> Task directions
Your answer should be one number: the count of lines in the data below that include "Definition".

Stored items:
◆ ◆ ◆ ◆ ◆
(* ===== verification/Cipher.v ===== *)
(** * libexword: encryption

    [crypt_data] of [src/tools/libexword/src/crypt.c] works on 32-bit words, in
    blocks of four and a rest of bytes; here it is related to a byte-wise
    reference. *)

From S2P Require Import Prelude Crypt.

(** The reference: byte [i] with byte [i mod 16] of the key. *)
Definition xor_stream (data key : list Z) : list Z :=
  imap (λ i b, Z.lxor b (key !!! (i mod 16)%nat)) data.

(** ** Words and bytes *)

Lemma lxor_div256 x y : Z.lxor x y / 256 = Z.lxor (x / 256) (y / 256).
Proof.
  change 256 with (2 ^ 8). rewrite <- !Z.shiftr_div_pow2 by lia. apply Z.shiftr_lxor.
Qed.
Lemma lxor_mod256 x y : Z.lxor x y mod 256 = Z.lxor (x mod 256) (y mod 256).
Proof.
  change 256 with (2 ^ 8). apply Z.bits_inj'. intros i Hi.
  rewrite Z.lxor_spec, !Z.testbit_mod_pow2, Z.lxor_spec by lia.
  by destruct (i <? 8).
Qed.

Lemma be_encode_lxor n x y :
  be_encode n (Z.lxor x y) = zip_with Z.lxor (be_encode n x) (be_encode n y).
Proof.
  revert x y. induction n as [|n IH]; intros x y; [done|]. cbn [be_encode].
  rewrite lxor_div256, lxor_mod256, IH, zip_with_app by (by rewrite !be_encode_length). done.
Qed.

Lemma zip_with_rev {A B C} (f : A → B → C) l k :
  length l = length k → rev (zip_with f l k) = zip_with f (rev l) (rev k).
Proof.
  revert k. induction l as [|x l IH]; intros [|y k] Hl; simplify_eq/=; try done.
  rewrite IH, zip_with_app by (done || by rewrite !length_rev). done.
Qed.

(** Two words of four bytes each, combined by [^]. *)
Lemma le_lxor l k :
  length l = 4%nat → length k = 4%nat → bytes_ok l → bytes_ok k →
  le_encode 4 (Z.lxor (le_decode l) (le_decode k)) = zip_with Z.lxor l k.
Proof.
  intros Hl Hk Hbl Hbk. unfold le_encode, le_decode.
  rewrite be_encode_lxor.
  assert (∀ x : list Z, length x = 4%nat → bytes_ok x → be_encode 4 (be_decode (rev x)) = rev x)
    as Hr.
  { intros x Hx Hb. rewrite <- Hx, <- length_rev. apply be_encode_decode.
    unfold bytes_ok. by rewrite rev_alt, Forall_reverse || apply Forall_rev. }
  rewrite !Hr by done. rewrite zip_with_rev by (by rewrite !length_rev, Hl, Hk).
  by rewrite !rev_involutive.
Qed.

(** ** Ranges already combined *)

(** [data'] is [data] with bytes [off] to [off + n] combined with the key. *)
Definition xored (key : list Z) (off n : nat) (data data' : list Z) : Prop :=
  length data' = length data ∧
  ∀ i, data' !! i = if decide (off <= i < off + n)%nat
                    then (λ b, Z.lxor b (key !!! (i mod 16)%nat)) <$> data !! i else data !! i.

Lemma xored_zero key off data : xored key off 0 data data.
Proof. split; [done|]. intros i. by rewrite decide_False by lia. Qed.

Lemma xored_app key off n m d d' d'' :
  xored key off n d d' → xored key (off + n) m d' d'' → xored key off (n + m) d d''.
Proof.
  intros [Hl H] [Hl' H']. split; [congruence|]. intros i. rewrite H', H.
  repeat case_decide; done || lia.
Qed.

Lemma xored_bytes key off n d d' :
  bytes_ok key → length key = 16%nat → bytes_ok d → xored key off n d d' → bytes_ok d'.
Proof.
  intros Hk Hlk Hd [_ H]. apply Forall_lookup. intros i b. rewrite H.
  assert (∀ c, d !! i = Some c → is_u 8 c) as Hc
    by (intros c; by apply Forall_lookup_1).
  case_decide; [|apply Hc]. destruct (d !! i) as [c|]; [|done]. intros [= <-].
  apply lxor_range; [lia|by apply Hc|].
  assert (i mod 16 < length key)%nat by (rewrite Hlk; apply Nat.mod_upper_bound; lia).
  destruct (lookup_lt_is_Some_2 key (i mod 16)) as [k Ek]; [done|].
  rewrite (list_lookup_total_correct _ _ _ Ek). exact (Forall_lookup_1 _ _ _ _ Hk Ek).
Qed.

Section Key.
Context (key : list Z) (Hkey : length key = 16%nat) (Hkb : bytes_ok key).

Lemma xor_word_ok b j d :
  (j < 4)%nat → (16 * b + 4 * j + 4 <= length d)%nat → bytes_ok d →
  xored key (16 * b + 4 * j) 4 d (xor_word key (16 * b + 4 * j) j d).
Proof.
  intros Hj Hl Hd. unfold xor_word.
  rewrite le_lxor; [|rewrite slice_length; lia|rewrite slice_length; lia
    |by apply bytes_ok_slice|by apply bytes_ok_slice].
  set (off := (16 * b + 4 * j)%nat) in *.
  assert (length (zip_with Z.lxor (slice off 4 d) (slice (4 * j) 4 key)) = 4%nat) as Hz.
  { rewrite length_zip_with, !slice_length; lia. }
  split; [apply splice_length; lia|]. intros i. rewrite lookup_splice by lia. rewrite Hz.
  case_decide; [by rewrite decide_False by lia|].
  case_decide; [|by rewrite decide_False by lia]. rewrite decide_True by lia.
  rewrite lookup_zip_with, !lookup_slice, !decide_True by lia.
  replace (off + (i - off))%nat with i by lia.
  assert (i mod 16 = 4 * j + (i - off))%nat as Hm.
  { symmetry. apply (Nat.mod_unique _ _ b); lia. }
  rewrite <- Hm. rewrite (list_lookup_lookup_total_lt key (i mod 16))
    by (rewrite Hkey; apply Nat.mod_upper_bound; lia).
  by destruct (d !! i).
Qed.

Lemma xor_block_ok b d :
  (16 * b + 16 <= length d)%nat → bytes_ok d →
  xored key (16 * b) 16 d (xor_block key (16 * b) d).
Proof.
  intros Hl Hd. unfold xor_block.
  set (d1 := xor_word key (16 * b) 0 d).
  assert (xored key (16 * b) 4 d d1) as H1.
  { pose proof (xor_word_ok b 0 d) as H. rewrite Nat.mul_0_r, Nat.add_0_r in H. apply H; lia || done. }
  assert (∀ n dn j, xored key (16 * b) (4 * j) d dn → (j < 4)%nat → n = (16 * b + 4 * j)%nat →
    xored key (16 * b) (4 * S j) d (xor_word key n j dn)) as Hstep.
  { intros n dn j Hx Hj ->. replace (4 * S j)%nat with (4 * j + 4)%nat by lia.
    apply (xored_app _ _ _ _ _ dn); [done|]. apply xor_word_ok; [done| |].
    - rewrite (proj1 Hx). lia.
    - exact (xored_bytes _ _ _ _ _ Hkb Hkey Hd Hx). }
  apply (Hstep _ _ 3%nat); [|lia|lia]. apply (Hstep _ _ 2%nat); [|lia|lia].
  apply (Hstep _ _ 1%nat); [exact H1|lia|lia].
Qed.

Lemma xor_blocks_ok n b d :
  (16 * b + 16 * n <= length d)%nat → bytes_ok d →
  xored key (16 * b) (16 * n) d (xor_blocks n key (16 * b) d).
Proof.
  revert b d. induction n as [|n IH]; intros b d Hl Hd.
  - rewrite Nat.mul_0_r. apply xored_zero.
  - cbn [xor_blocks]. pose proof (xor_block_ok b d ltac:(lia) Hd) as Hb.
    replace (16 * S n)%nat with (16 + 16 * n)%nat by lia.
    apply (xored_app _ _ _ _ _ _ _ Hb).
    replace (16 * b + 16)%nat with (16 * S b)%nat by lia. apply IH.
    + rewrite (proj1 Hb). lia.
    + exact (xored_bytes _ _ _ _ _ Hkb Hkey Hd Hb).
Qed.

Lemma xor_tail_ok n b i d :
  (i + n <= 16)%nat → (16 * b + i + n <= length d)%nat →
  xored key (16 * b + i) n d (xor_tail n key i (16 * b + i) d).
Proof.
  revert i d. induction n as [|n IH]; intros i d Hi Hl; [apply xored_zero|].
  cbn [xor_tail]. set (off := (16 * b + i)%nat) in *.
  assert (xored key off 1 d (<[off:=Z.lxor (d !!! off) (key !!! i)]> d)) as H1.
  { split; [apply length_insert|]. intros x. destruct (decide (x = off)) as [->|Hne].
    - rewrite list_lookup_insert_eq, decide_True by lia.
      rewrite (list_lookup_lookup_total_lt d off) by lia. cbn [fmap option_fmap option_map].
      assert (i = off mod 16)%nat as <-; [|done]. apply (Nat.mod_unique _ _ b); lia.
    - rewrite list_lookup_insert_ne, decide_False by lia. done. }
  replace (S n) with (1 + n)%nat by lia. apply (xored_app _ _ _ _ _ _ _ H1).
  replace (off + 1)%nat with (16 * b + S i)%nat by lia.
  replace (S off) with (16 * b + S i)%nat by lia. apply IH; [lia|].
  rewrite length_insert. lia.
Qed.

Lemma crypt_data_stream d : bytes_ok d → crypt_data d key = xor_stream d key.
Proof.
  intros Hd. unfold crypt_data.
  rewrite Z.shiftr_div_pow2 by lia. change (2 ^ 4) with 16.
  set (n := length d). assert (zlen d = Z.of_nat n) as -> by done.
  rewrite Z.rem_mod_nonneg by lia.
  assert (Z.to_nat (Z.of_nat n / 16) = (n / 16)%nat) as -> by (by rewrite Z2Nat.inj_div, Nat2Z.id by lia).
  assert (Z.to_nat (Z.of_nat n mod 16) = (n mod 16)%nat) as -> by (by rewrite Z2Nat.inj_mod, Nat2Z.id by lia).
  pose proof (Nat.div_mod_eq n 16) as Hn. pose proof (Nat.mod_upper_bound n 16 ltac:(lia)) as Hr.
  pose proof (xor_blocks_ok (n / 16) 0 d ltac:(fold n; lia) Hd) as Hb.
  rewrite Nat.mul_0_r in Hb.
  pose proof (xor_tail_ok (n mod 16) (n / 16) 0 (xor_blocks (n / 16) key 0 d)) as Ht.
  rewrite Nat.add_0_r in Ht.
  pose proof (xored_app _ _ _ _ _ _ _ Hb (Ht ltac:(lia) ltac:(rewrite (proj1 Hb); fold n; lia)))
    as [_ Hall].
  rewrite <- Hn in Hall. apply list_eq. intros i. rewrite Hall. unfold xor_stream.
  rewrite list_lookup_imap. case_decide; [done|].
  rewrite (lookup_ge_None_2 d) by (fold n; lia). done.
Qed.
End Key.

(** ** Properties *)

(** C31: with a key of sixteen bytes, [crypt_data], which works by blocks of four
    32-bit words and a rest of single bytes, combines every byte of the data with
    the key's byte at its position modulo sixteen. *)
Theorem crypt_data_bytewise (data key : list Z) :
  bytes_ok data → bytes_ok key → length key = 16%nat →
  crypt_data data key = xor_stream data key.
Proof. intros Hd Hk Hl. by apply crypt_data_stream. Qed.

(** Encrypting twice with the same key gives the data back. *)
Theorem crypt_data_involutive (data key : list Z) :
  bytes_ok data → bytes_ok key → length key = 16%nat →
  crypt_data (crypt_data data key) key = data.
Proof.
  intros Hd Hk Hl. rewrite (crypt_data_stream key Hl Hk data Hd).
  rewrite crypt_data_stream; [|done..|].
  - apply list_eq. intros i. unfold xor_stream. rewrite !list_lookup_imap.
    destruct (data !! i) as [b|]; [|done]. cbn.
    by rewrite Z.lxor_assoc, Z.lxor_nilpotent, Z.lxor_0_r.
  - apply (xored_bytes key 0 (length data) data _ Hk Hl Hd). split; [apply length_imap|].
    intros i. unfold xor_stream. rewrite list_lookup_imap. case_decide; [done|].
    by rewrite (lookup_ge_None_2 data) by lia.
Qed.

Definition small_key : list Z := [1; 2; 3; 4; 5; 6; 7; 8; 9; 10; 11; 12; 13; 14; 15; 255].

Lemma crypt_data_bytewise_witness :
  crypt_data (replicate 18 0) small_key = small_key ++ [1; 2].
Proof.
  rewrite (crypt_data_bytewise (replicate 18 0) small_key ltac:(compute_dec) ltac:(compute_dec)
    eq_refl). reflexivity.
Defined.

Lemma crypt_data_involutive_witness :
  crypt_data (crypt_data [104; 101; 108; 108; 111] small_key) small_key = [104; 101; 108; 108; 111].
Proof.
  exact (crypt_data_involutive [104; 101; 108; 108; 111] small_key ltac:(compute_dec)
    ltac:(compute_dec) eq_refl).
Defined.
◆ ◆ ◆ ◆ ◆
> Written reply
3